Collected data entries
Lemma write_queue_ready_ok {M} `{GuestMemoryLaws M} (mem : M) offset word t :
  mem_wf mem -> transport_ok (mem_regions mem) t ->
  transport_ok (mem_regions mem) (write_queue_ready offset word mem t).1.
Proof.
  intros Hwf Ht. unfold write_queue_ready. destruct (word =? 0).
  - unfold st_bind. pose proof (with_selected_queue_ok (mem_regions mem) offset (st_modify queue_deactivate) t Ht) as Hw.
    destruct (with_selected_queue _ _ t) as [t' [[] | e]]; simpl in *; apply Hw, modify_apply; try done;
      apply queue_deactivate_ok.
  - unfold st_bind at 1, st_get. destruct (status_features_ok (t_status t)) eqn:Hf; simpl;
      [ | by apply transport_counted_ok].
    unfold st_bind. pose proof (with_selected_queue_ok (mem_regions mem) offset (queue_call (queue_activate mem)) t Ht) as Hw.
    rewrite Hf in Hw.
    destruct (with_selected_queue _ _ t) as [t' [[] | e]]; simpl in *; by apply Hw, activate_apply.
Qed.

Lemma write_queue_notify_same value (t : MmioTransport D) :
  (write_queue_notify value t).1 = t \/
  exists v, write_queue_notify value t = transport_record v t.
Proof.
  unfold write_queue_notify, st_bind, st_get. destruct (is_active t); simpl; [ | by right; eexists].
  destruct (_ && _); simpl; [ | by right; eexists].
  destruct (t_queues t !! _) as [q | ]; [ | by right; eexists].
  destruct (queue_is_ready q); [by left | by right; eexists].
Qed.

Lemma interrupt_ack_ok regions value t :
  transport_ok regions t -> 0 <= value -> transport_ok regions (write_interrupt_ack value t).1.
Proof.
  intros Ht Hv. unfold write_interrupt_ack, st_bind, st_modify. cbv zeta.
  set (acked := if value <=? U32_MAX then value else U32_MAX).
  assert (Hack : 0 <= acked) by (subst acked; case_match; unfold U32_MAX; lia).
  assert (Hint : transport_ok regions (t_set_interrupt_status t
    (Z.land (t_interrupt_status t) (lnot_w 32 (Z.land acked INTERRUPT_KNOWN))))).
  { destruct Ht as (H1 & H2 & H3 & H4 & H5 & H6 & H7 & H8 & H9 & H10 & H11).
    assert (Hk : is_uint 2 (Z.land acked INTERRUPT_KNOWN)).
    { rewrite Z.land_comm. apply is_uint_land; [lia | by vm_compute | lia]. }
    unfold transport_ok; simpl. split_and!; try done. apply is_uint_land; [lia | done | ].
    unfold lnot_w, is_uint in *. lia. }
  destruct (negb _); [by apply transport_counted_ok | done].
Qed.

Lemma check_features_result (t : MmioTransport D) :
  (check_features t = (t, Ok tt) /\
   features_accepted (feature_allowlist (t_device t)) (t_driver_features t)) \/
  exists v, check_features t = transport_record v t.
Proof.
  unfold check_features, st_bind, st_get, features_accepted. cbv zeta.
  destruct (Z.eqb_spec (Z.land (t_driver_features t) (lnot_w 64 (feature_allowlist (t_device t)))) 0);
    simpl; [ | by right; eexists].
  destruct (Z.eqb_spec (Z.land (t_driver_features t) VIRTIO_F_VERSION_1) 0);
    [by right; eexists | by left].
Qed.

Lemma features_status_ok regions t status :
  transport_ok regions t -> status_ok status ->
  features_accepted (feature_allowlist (t_device t)) (t_driver_features t) ->
  (status_features_ok (t_status t) = true -> status_features_ok status = true) ->
  transport_ok regions (t_set_status t status).
Proof.
  intros (H1 & H2 & H3 & H4 & H5 & H6 & H7 & H8 & H9 & H10 & H11) Hs Hf Hmono.
  unfold transport_ok; simpl. split_and!; try done.
  eapply Forall_impl; [exact H3 | ]. intros q [Hq Hr]. split; auto.
Qed.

PROBLEM TO SOLVE :: All of the records above should be transcribed exactly.

REPLY ::
Lemma write_queue_ready_ok {M} `{GuestMemoryLaws M} (mem : M) offset word t :
  mem_wf mem -> transport_ok (mem_regions mem) t ->
  transport_ok (mem_regions mem) (write_queue_ready offset word mem t).1.
Proof.
  intros Hwf Ht. unfold write_queue_ready. destruct (word =? 0).
  - unfold st_bind. pose proof (with_selected_queue_ok (mem_regions mem) offset (st_modify queue_deactivate) t Ht) as Hw.
    destruct (with_selected_queue _ _ t) as [t' [[] | e]]; simpl in *; apply Hw, modify_apply; try done;
      apply queue_deactivate_ok.
  - unfold st_bind at 1, st_get. destruct (status_features_ok (t_status t)) eqn:Hf; simpl;
      [ | by apply transport_counted_ok].
    unfold st_bind. pose proof (with_selected_queue_ok (mem_regions mem) offset (queue_call (queue_activate mem)) t Ht) as Hw.
    rewrite Hf in Hw.
    destruct (with_selected_queue _ _ t) as [t' [[] | e]]; simpl in *; by apply Hw, activate_apply.
Qed.

Lemma write_queue_notify_same value (t : MmioTransport D) :
  (write_queue_notify value t).1 = t \/
  exists v, write_queue_notify value t = transport_record v t.
Proof.
  unfold write_queue_notify, st_bind, st_get. destruct (is_active t); simpl; [ | by right; eexists].
  destruct (_ && _); simpl; [ | by right; eexists].
  destruct (t_queues t !! _) as [q | ]; [ | by right; eexists].
  destruct (queue_is_ready q); [by left | by right; eexists].
Qed.

Lemma interrupt_ack_ok regions value t :
  transport_ok regions t -> 0 <= value -> transport_ok regions (write_interrupt_ack value t).1.
Proof.
  intros Ht Hv. unfold write_interrupt_ack, st_bind, st_modify. cbv zeta.
  set (acked := if value <=? U32_MAX then value else U32_MAX).
  assert (Hack : 0 <= acked) by (subst acked; case_match; unfold U32_MAX; lia).
  assert (Hint : transport_ok regions (t_set_interrupt_status t
    (Z.land (t_interrupt_status t) (lnot_w 32 (Z.land acked INTERRUPT_KNOWN))))).
  { destruct Ht as (H1 & H2 & H3 & H4 & H5 & H6 & H7 & H8 & H9 & H10 & H11).
    assert (Hk : is_uint 2 (Z.land acked INTERRUPT_KNOWN)).
    { rewrite Z.land_comm. apply is_uint_land; [lia | by vm_compute | lia]. }
    unfold transport_ok; simpl. split_and!; try done. apply is_uint_land; [lia | done | ].
    unfold lnot_w, is_uint in *. lia. }
  destruct (negb _); [by apply transport_counted_ok | done].
Qed.

Lemma check_features_result (t : MmioTransport D) :
  (check_features t = (t, Ok tt) /\
   features_accepted (feature_allowlist (t_device t)) (t_driver_features t)) \/
  exists v, check_features t = transport_record v t.
Proof.
  unfold check_features, st_bind, st_get, features_accepted. cbv zeta.
  destruct (Z.eqb_spec (Z.land (t_driver_features t) (lnot_w 64 (feature_allowlist (t_device t)))) 0);
    simpl; [ | by right; eexists].
  destruct (Z.eqb_spec (Z.land (t_driver_features t) VIRTIO_F_VERSION_1) 0);
    [by right; eexists | by left].
Qed.

Lemma features_status_ok regions t status :
  transport_ok regions t -> status_ok status ->
  features_accepted (feature_allowlist (t_device t)) (t_driver_features t) ->
  (status_features_ok (t_status t) = true -> status_features_ok status = true) ->
  transport_ok regions (t_set_status t status).
Proof.
  intros (H1 & H2 & H3 & H4 & H5 & H6 & H7 & H8 & H9 & H10 & H11) Hs Hf Hmono.
  unfold transport_ok; simpl. split_and!; try done.
  eapply Forall_impl; [exact H3 | ]. intros q [Hq Hr]. split; auto.
Qed.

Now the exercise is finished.